• **Records shown**
(** ** What the statements do

    The documented behaviour of Postgres on the schema of
    [server/sql/schema.sql], for the statements above: an in-memory meaning of
    each on the two tables. [None] is a statement that fails (a foreign key or
    a primary key violated, the sequence of ids used up). Times are in microseconds. *)

Record AccountRow := {
  ar_id : Z;
  ar_username : string;
  ar_password_hash : string;
  ar_permission_level : Z;
}.

Record SessionRow := {
  sr_token : string;
  sr_account_id : Z;
  sr_expires_at : Z;
}.

Record Tables := mkTables {
  t_accounts : list AccountRow;
  t_sessions : list SessionRow;
  (** the sequence behind [id BIGSERIAL] *)
  t_nextval : Z;
}.

Section Statements.
(** The locale's [lower()]. *)
Variable lower : string -> string.

Definition same_name (name : string) (a : AccountRow) : bool :=
  bool_decide (lower (ar_username a) = lower name).

Definition with_level (level : Z) (a : AccountRow) : AccountRow :=
  {| ar_id := ar_id a; ar_username := ar_username a;
     ar_password_hash := ar_password_hash a; ar_permission_level := level |}.

Definition id_row (a : AccountRow) : list string := [to_string (ar_id a)].

Definition account_row (a : AccountRow) : list string :=
  [to_string (ar_id a); ar_username a; ar_password_hash a; to_string (ar_permission_level a)].

Definition find_rows (name : string) (t : Tables) : list AccountRow :=
  List.filter (same_name name) (t_accounts t).

Definition do_setPermissionLevel (level : Z) (name : string) (t : Tables) : Tables :=
  mkTables ((fun a => if same_name name a then with_level level a else a) <$> t_accounts t)
    (t_sessions t) (t_nextval t).

Definition do_createAccount (name hash : string) (t : Tables) : Tables :=
  mkTables (t_accounts t ++
      [{| ar_id := t_nextval t; ar_username := name; ar_password_hash := hash;
          ar_permission_level := 0 |}])
    (t_sessions t) (t_nextval t + 1).

Definition do_deleteAccount (name : string) (t : Tables) : Tables :=
  mkTables (List.filter (fun a => negb (same_name name a)) (t_accounts t))
    (List.filter (fun s => negb (existsb (fun a => ar_id a =? sr_account_id s) (find_rows name t)))
      (t_sessions t))
    (t_nextval t).

Definition do_createSession (token : string) (account expires : Z) (t : Tables) : Tables :=
  mkTables (t_accounts t)
    (t_sessions t ++
      [{| sr_token := token; sr_account_id := account; sr_expires_at := expires |}])
    (t_nextval t).

Definition do_deleteSession (token : string) (t : Tables) : Tables :=
  mkTables (t_accounts t)
    (List.filter (fun s => negb (bool_decide (sr_token s = token))) (t_sessions t))
    (t_nextval t).

Definition do_purge (now : Z) (t : Tables) : Tables :=
  mkTables (t_accounts t) (List.filter (fun s => now <? sr_expires_at s) (t_sessions t))
    (t_nextval t).

(** The join of [lookupSession]. *)
Definition session_rows (now : Z) (token : string) (t : Tables) : list (list string) :=
  s ← List.filter (fun s => bool_decide (sr_token s = token) && (now <? sr_expires_at s))
        (t_sessions t);
  a ← List.filter (fun a => ar_id a =? sr_account_id s) (t_accounts t);
  [[to_string (sr_account_id s); ar_username a; to_string (ar_permission_level a)]].

(** The meaning of a statement: its rows and the tables after it. *)
Definition statement (now : Z) (sql : string) (values : list string) (t : Tables)
    : option (list (list string) * Tables) :=
  if decide (sql = sql_migrate) then Some ([], t)
  else if decide (sql = sql_setPermissionLevel) then
    match values with
    | [level; name] =>
        Some (id_row <$> find_rows name t, do_setPermissionLevel (strtol level) name t)
    | _ => None
    end
  else if decide (sql = sql_hasAdmin) then
    Some (take 1 ((fun _ => ["1"%string]) <$>
            List.filter (fun a => 2 <=? ar_permission_level a) (t_accounts t)), t)
  else if decide (sql = sql_findAccount) then
    match values with
    | [name] => Some (account_row <$> find_rows name t, t)
    | _ => None
    end
  else if decide (sql = sql_createAccount) then
    match values with
    | [name; hash] =>
        if 2 ^ 63 <=? t_nextval t then None
        else if decide (find_rows name t = []) then
          Some ([[to_string (t_nextval t)]], do_createAccount name hash t)
        else Some ([], mkTables (t_accounts t) (t_sessions t) (t_nextval t + 1))
    | _ => None
    end
  else if decide (sql = sql_touchLastLogin) then Some ([], t)
  else if decide (sql = sql_deleteAccount) then
    match values with
    | [name] => Some (id_row <$> find_rows name t, do_deleteAccount name t)
    | _ => None
    end
  else if decide (sql = sql_createSession) then
    match values with
    | [token; account; ttl] =>
        if existsb (fun a => ar_id a =? strtoul account) (t_accounts t)
           && negb (existsb (fun s => bool_decide (sr_token s = token)) (t_sessions t))
        then Some ([], do_createSession token (strtoul account) (now + strtoul ttl * 10 ^ 6) t)
        else None
    | _ => None
    end
  else if decide (sql = sql_lookupSession) then
    match values with
    | [token] => Some (session_rows now token t, t)
    | _ => None
    end
  else if decide (sql = sql_deleteSession) then
    match values with
    | [token] => Some ([], do_deleteSession token t)
    | _ => None
    end
  else if decide (sql = sql_purgeExpiredSessions) then Some ([], do_purge now t)
  else None.

Definition statements : list string :=
  [sql_migrate; sql_setPermissionLevel; sql_hasAdmin; sql_findAccount; sql_createAccount;
   sql_touchLastLogin; sql_deleteAccount; sql_createSession; sql_lookupSession;
   sql_deleteSession; sql_purgeExpiredSessions].

(** Whether a statement answers with rows. *)
Definition returns_rows (sql : string) : bool :=
  bool_decide (sql ∈ [sql_setPermissionLevel; sql_hasAdmin; sql_findAccount;
    sql_createAccount; sql_deleteAccount; sql_lookupSession]).

End Statements.

(** One of the source's statements. *)
Ltac solve_statement := by (unfold statements; rewrite !elem_of_cons; tauto).

(** The laws the theorems rely on, for the source's statements: a successful
    one has the effect above at some moment of its execution; a failed one has
    no effect, or all of it when the connection broke after the commit; and the
    connection functions change no table. *)
Class PostgresLaws (PG : Type) `{Postgres PG} := {
  lower : string -> string;
  tables : PG -> Tables;
  clock : PG -> Z;
  exec_clock : forall sql values pg,
    clock pg <= clock (PQexecParams sql values pg).2;
  exec_success : forall sql values pg, sql ∈ statements ->
    let '(r, pg') := PQexecParams sql values pg in
    PQresultStatus r <> PGRES_FATAL_ERROR ->
    exists now, clock pg <= now <= clock pg' /\
      statement lower now sql values (tables pg) = Some (pq_rows r, tables pg') /\
      PQresultStatus r = if returns_rows sql then PGRES_TUPLES_OK else PGRES_COMMAND_OK;
  exec_failure : forall sql values pg, sql ∈ statements ->
    let '(r, pg') := PQexecParams sql values pg in
    PQresultStatus r = PGRES_FATAL_ERROR ->
    tables pg' = tables pg \/
    exists now rows, clock pg <= now <= clock pg' /\
      statement lower now sql values (tables pg) = Some (rows, tables pg');
  connect_tables : forall conninfo pg,
    tables (PQconnectdb conninfo pg) = tables pg /\ clock pg <= clock (PQconnectdb conninfo pg);
  finish_tables : forall pg, tables (PQfinish pg) = tables pg /\ clock pg <= clock (PQfinish pg);
  reset_tables : forall pg, tables (PQreset pg) = tables pg /\ clock pg <= clock (PQreset pg);
}.

(** ** The schema's invariants *)

(** A text that a [ByteWriter] string carries whole, and without a NUL. *)
Definition wire_text (s : string) : Prop :=
  (String.length s <= kMaxStringLength)%nat /\ c_str s = s.

(** Ids are unique and below the sequence, names are unique up to case, tokens
    are unique, every session belongs to an account, levels are bytes, and the
    texts fit the strings of the wire. *)
Record tables_ok (lower : string -> string) (t : Tables) : Prop := {
  ok_ids : NoDup (ar_id <$> t_accounts t);
  ok_id_range : Forall (fun a => 0 < ar_id a < t_nextval t) (t_accounts t);
  ok_names : NoDup ((fun a => lower (ar_username a)) <$> t_accounts t);
  ok_tokens : NoDup (sr_token <$> t_sessions t);
  ok_owners : Forall (fun s => sr_account_id s ∈ ar_id <$> t_accounts t) (t_sessions t);
  ok_levels : Forall (fun a => fits 8 (ar_permission_level a)) (t_accounts t);
  ok_texts : Forall (fun a => wire_text (ar_username a) /\ wire_text (ar_password_hash a))
    (t_accounts t);
}.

• **Your instructions**
In the listing above, find the line containing "PQresultStatus r = if" and the line containing "connect_tables : forall", then repeat those two lines and everything between them exactly.

• **Worked solution**
      PQresultStatus r = if returns_rows sql then PGRES_TUPLES_OK else PGRES_COMMAND_OK;
  exec_failure : forall sql values pg, sql ∈ statements ->
    let '(r, pg') := PQexecParams sql values pg in
    PQresultStatus r = PGRES_FATAL_ERROR ->
    tables pg' = tables pg \/
    exists now rows, clock pg <= now <= clock pg' /\
      statement lower now sql values (tables pg) = Some (rows, tables pg');
  connect_tables : forall conninfo pg,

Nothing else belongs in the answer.